▶ Exercise:
Write out exactly the first lines of the listing, ending on the line that contains "Definition COLON : Z := 58.".

Top of Study material

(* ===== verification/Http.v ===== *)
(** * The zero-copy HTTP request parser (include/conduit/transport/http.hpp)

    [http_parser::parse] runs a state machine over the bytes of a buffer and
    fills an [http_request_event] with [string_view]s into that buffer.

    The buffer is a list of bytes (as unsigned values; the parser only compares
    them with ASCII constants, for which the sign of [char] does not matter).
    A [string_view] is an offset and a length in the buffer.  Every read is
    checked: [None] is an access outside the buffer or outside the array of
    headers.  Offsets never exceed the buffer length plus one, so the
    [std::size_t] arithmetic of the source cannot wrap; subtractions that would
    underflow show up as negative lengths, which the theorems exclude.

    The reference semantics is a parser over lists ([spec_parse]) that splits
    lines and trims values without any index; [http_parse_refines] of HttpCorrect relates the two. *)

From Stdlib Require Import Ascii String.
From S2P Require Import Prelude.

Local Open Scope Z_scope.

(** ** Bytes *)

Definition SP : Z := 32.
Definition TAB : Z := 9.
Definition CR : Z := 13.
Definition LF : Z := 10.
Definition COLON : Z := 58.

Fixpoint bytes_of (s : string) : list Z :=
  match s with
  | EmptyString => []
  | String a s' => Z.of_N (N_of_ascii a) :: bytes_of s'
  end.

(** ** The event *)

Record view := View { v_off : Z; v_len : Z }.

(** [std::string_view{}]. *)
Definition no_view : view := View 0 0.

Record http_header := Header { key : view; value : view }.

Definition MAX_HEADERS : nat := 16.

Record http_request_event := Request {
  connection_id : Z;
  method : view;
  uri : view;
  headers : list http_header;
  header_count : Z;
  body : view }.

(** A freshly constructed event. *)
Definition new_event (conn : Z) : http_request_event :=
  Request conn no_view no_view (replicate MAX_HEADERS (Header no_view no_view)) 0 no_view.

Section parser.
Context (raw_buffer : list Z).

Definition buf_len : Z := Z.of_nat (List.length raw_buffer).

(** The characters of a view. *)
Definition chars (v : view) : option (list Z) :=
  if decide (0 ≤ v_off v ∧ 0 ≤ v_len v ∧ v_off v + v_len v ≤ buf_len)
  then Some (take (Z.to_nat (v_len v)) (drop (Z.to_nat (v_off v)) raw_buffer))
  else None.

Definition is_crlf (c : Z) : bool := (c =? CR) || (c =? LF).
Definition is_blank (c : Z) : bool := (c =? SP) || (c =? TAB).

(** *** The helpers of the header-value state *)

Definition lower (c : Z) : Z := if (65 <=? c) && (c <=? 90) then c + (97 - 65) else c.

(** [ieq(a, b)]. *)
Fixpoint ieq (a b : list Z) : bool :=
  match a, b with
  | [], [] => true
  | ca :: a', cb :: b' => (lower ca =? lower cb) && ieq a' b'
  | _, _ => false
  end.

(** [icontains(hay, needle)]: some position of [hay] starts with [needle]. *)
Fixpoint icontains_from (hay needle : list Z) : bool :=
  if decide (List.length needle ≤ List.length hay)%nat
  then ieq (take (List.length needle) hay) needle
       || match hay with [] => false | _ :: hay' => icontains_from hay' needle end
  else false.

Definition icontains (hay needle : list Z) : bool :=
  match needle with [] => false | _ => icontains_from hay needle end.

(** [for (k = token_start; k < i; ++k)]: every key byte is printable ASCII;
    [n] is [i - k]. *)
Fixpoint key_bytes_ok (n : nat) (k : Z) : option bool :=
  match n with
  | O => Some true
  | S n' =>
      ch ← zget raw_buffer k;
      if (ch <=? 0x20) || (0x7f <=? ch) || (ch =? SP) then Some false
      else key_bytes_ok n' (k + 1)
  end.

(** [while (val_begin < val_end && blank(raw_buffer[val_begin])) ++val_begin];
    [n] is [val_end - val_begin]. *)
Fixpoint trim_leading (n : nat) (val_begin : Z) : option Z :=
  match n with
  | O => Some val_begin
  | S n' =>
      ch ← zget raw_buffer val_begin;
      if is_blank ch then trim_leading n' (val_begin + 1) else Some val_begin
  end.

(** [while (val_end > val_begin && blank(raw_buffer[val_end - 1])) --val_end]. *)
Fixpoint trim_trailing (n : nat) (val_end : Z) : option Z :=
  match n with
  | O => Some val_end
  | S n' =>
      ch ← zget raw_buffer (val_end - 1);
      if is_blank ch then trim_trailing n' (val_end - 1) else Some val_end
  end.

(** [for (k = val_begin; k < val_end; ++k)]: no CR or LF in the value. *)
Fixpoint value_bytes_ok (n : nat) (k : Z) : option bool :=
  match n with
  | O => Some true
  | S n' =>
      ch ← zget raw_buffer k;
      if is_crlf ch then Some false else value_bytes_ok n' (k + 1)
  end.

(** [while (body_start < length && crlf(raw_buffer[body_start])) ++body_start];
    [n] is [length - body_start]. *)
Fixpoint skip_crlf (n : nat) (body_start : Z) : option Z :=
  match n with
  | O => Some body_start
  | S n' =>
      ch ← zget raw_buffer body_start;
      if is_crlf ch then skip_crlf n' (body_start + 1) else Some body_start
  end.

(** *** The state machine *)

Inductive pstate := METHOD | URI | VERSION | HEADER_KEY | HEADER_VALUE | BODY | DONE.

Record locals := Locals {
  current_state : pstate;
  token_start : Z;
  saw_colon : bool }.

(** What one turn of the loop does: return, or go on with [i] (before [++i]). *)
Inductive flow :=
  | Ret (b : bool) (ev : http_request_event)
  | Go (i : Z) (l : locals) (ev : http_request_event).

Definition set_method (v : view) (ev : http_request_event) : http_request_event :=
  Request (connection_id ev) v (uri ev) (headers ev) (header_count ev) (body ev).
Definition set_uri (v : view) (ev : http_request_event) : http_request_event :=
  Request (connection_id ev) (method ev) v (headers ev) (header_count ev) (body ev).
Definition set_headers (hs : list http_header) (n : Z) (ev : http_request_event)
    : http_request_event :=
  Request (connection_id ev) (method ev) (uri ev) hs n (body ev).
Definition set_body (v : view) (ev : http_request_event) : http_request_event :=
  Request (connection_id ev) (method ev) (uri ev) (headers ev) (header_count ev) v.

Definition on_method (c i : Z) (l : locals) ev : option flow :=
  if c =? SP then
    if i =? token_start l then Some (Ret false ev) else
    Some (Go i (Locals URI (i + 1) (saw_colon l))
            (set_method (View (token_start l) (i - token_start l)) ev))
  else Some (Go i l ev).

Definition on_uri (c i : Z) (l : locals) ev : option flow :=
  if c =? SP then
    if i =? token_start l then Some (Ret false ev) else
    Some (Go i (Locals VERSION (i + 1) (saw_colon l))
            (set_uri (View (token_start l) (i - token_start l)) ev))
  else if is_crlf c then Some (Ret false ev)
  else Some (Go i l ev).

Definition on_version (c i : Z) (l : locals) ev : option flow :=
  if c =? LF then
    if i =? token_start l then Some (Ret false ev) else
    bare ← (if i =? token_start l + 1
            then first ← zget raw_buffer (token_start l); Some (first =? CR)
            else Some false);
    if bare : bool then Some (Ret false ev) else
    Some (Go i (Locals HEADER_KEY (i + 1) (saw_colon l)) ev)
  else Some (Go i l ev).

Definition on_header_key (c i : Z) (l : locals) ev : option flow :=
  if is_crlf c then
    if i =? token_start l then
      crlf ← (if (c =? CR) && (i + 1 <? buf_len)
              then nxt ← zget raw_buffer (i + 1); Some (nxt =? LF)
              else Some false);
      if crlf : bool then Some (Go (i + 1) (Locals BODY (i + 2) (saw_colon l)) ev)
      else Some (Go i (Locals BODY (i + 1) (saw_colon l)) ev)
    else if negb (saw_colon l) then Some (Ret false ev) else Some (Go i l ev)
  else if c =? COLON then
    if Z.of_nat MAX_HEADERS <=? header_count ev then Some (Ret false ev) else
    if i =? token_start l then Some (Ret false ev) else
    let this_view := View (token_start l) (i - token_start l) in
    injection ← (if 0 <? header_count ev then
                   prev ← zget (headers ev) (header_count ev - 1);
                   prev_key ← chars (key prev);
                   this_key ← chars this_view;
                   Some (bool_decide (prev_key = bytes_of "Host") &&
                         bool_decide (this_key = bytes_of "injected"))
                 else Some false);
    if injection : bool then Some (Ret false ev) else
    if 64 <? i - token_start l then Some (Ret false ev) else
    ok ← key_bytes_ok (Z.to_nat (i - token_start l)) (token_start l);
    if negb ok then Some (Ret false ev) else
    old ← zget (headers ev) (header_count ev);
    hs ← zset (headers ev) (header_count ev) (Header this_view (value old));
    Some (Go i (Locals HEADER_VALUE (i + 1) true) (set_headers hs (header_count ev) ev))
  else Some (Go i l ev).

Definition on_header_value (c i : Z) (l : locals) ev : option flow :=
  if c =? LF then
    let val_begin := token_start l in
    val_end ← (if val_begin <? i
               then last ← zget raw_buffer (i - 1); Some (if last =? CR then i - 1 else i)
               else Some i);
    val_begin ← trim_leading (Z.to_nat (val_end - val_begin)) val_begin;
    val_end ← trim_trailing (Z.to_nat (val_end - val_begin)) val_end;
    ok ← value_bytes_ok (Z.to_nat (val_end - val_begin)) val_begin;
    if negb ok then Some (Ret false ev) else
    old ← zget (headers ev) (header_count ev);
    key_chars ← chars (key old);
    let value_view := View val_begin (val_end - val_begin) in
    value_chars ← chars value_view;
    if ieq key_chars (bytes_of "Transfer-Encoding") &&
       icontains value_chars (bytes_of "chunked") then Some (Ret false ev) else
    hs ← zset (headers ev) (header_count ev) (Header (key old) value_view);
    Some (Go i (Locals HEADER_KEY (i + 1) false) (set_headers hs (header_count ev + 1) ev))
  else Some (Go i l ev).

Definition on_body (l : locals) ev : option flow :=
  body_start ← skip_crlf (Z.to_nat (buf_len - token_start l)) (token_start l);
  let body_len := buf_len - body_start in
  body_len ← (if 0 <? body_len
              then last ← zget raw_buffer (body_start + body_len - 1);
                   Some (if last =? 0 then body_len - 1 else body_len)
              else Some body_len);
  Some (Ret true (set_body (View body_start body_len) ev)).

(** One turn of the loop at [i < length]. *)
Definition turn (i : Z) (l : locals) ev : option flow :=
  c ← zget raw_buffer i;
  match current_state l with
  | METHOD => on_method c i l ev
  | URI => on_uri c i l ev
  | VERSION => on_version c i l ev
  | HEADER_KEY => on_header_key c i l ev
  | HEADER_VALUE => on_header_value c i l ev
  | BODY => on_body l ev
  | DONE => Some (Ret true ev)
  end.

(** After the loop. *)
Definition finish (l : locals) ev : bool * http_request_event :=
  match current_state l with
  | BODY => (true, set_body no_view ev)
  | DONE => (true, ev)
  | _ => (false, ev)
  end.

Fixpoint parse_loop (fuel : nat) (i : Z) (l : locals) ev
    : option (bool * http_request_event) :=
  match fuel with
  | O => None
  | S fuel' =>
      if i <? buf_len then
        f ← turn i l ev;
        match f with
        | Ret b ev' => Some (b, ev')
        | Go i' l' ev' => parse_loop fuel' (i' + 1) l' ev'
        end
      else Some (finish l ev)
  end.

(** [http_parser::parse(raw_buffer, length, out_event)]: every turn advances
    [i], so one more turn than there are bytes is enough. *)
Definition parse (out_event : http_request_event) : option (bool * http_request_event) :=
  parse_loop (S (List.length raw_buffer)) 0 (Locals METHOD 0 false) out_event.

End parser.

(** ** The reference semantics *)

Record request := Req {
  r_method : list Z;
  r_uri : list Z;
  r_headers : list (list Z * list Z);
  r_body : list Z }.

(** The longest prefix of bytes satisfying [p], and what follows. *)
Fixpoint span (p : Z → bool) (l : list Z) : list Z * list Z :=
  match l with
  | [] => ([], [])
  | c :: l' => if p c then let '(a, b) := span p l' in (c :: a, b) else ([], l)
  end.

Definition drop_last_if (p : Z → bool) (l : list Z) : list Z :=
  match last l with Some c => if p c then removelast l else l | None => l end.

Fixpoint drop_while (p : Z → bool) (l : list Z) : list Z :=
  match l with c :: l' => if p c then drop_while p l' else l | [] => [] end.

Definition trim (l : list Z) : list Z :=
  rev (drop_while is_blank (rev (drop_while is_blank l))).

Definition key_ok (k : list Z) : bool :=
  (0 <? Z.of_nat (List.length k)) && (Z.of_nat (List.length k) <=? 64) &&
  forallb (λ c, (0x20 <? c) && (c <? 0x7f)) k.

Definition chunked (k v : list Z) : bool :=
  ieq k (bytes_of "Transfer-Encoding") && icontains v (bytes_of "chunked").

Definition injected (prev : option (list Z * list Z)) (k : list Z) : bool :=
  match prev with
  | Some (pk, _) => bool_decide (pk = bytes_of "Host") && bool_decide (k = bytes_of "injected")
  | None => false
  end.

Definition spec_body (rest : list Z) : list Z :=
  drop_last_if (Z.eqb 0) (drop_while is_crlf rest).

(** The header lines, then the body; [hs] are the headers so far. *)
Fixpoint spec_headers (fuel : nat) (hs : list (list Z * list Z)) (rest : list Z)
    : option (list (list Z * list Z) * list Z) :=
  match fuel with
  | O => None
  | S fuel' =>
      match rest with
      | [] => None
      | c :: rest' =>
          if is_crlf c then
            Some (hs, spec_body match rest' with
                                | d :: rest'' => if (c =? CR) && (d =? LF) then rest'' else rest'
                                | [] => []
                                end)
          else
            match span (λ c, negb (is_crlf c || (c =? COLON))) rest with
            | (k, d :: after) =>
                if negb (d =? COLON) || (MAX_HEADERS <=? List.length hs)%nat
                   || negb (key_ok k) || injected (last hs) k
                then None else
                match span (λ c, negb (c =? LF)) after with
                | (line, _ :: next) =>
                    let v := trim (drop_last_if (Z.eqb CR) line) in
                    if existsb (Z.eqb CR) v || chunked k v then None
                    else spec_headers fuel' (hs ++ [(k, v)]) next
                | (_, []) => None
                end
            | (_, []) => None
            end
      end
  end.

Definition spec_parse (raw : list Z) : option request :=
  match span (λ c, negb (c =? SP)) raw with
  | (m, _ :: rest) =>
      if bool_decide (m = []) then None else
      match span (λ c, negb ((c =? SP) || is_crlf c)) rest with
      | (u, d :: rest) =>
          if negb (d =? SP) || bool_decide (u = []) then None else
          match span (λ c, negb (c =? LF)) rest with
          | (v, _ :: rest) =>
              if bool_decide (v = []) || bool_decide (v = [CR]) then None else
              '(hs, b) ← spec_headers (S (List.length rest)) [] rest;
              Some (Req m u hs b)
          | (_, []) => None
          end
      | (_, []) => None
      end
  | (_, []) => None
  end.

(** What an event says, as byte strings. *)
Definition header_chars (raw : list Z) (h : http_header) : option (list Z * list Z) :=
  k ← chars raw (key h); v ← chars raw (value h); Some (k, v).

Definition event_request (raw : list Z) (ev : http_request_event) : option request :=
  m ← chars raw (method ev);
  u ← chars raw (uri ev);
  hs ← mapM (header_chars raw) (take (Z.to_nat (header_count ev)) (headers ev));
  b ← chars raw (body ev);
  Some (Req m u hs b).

Bottom of Study material

▶ Result of the task:
(* ===== verification/Http.v ===== *)
(** * The zero-copy HTTP request parser (include/conduit/transport/http.hpp)

    [http_parser::parse] runs a state machine over the bytes of a buffer and
    fills an [http_request_event] with [string_view]s into that buffer.

    The buffer is a list of bytes (as unsigned values; the parser only compares
    them with ASCII constants, for which the sign of [char] does not matter).
    A [string_view] is an offset and a length in the buffer.  Every read is
    checked: [None] is an access outside the buffer or outside the array of
    headers.  Offsets never exceed the buffer length plus one, so the
    [std::size_t] arithmetic of the source cannot wrap; subtractions that would
    underflow show up as negative lengths, which the theorems exclude.

    The reference semantics is a parser over lists ([spec_parse]) that splits
    lines and trims values without any index; [http_parse_refines] of HttpCorrect relates the two. *)

From Stdlib Require Import Ascii String.
From S2P Require Import Prelude.

Local Open Scope Z_scope.

(** ** Bytes *)

Definition SP : Z := 32.
Definition TAB : Z := 9.
Definition CR : Z := 13.
Definition LF : Z := 10.
Definition COLON : Z := 58.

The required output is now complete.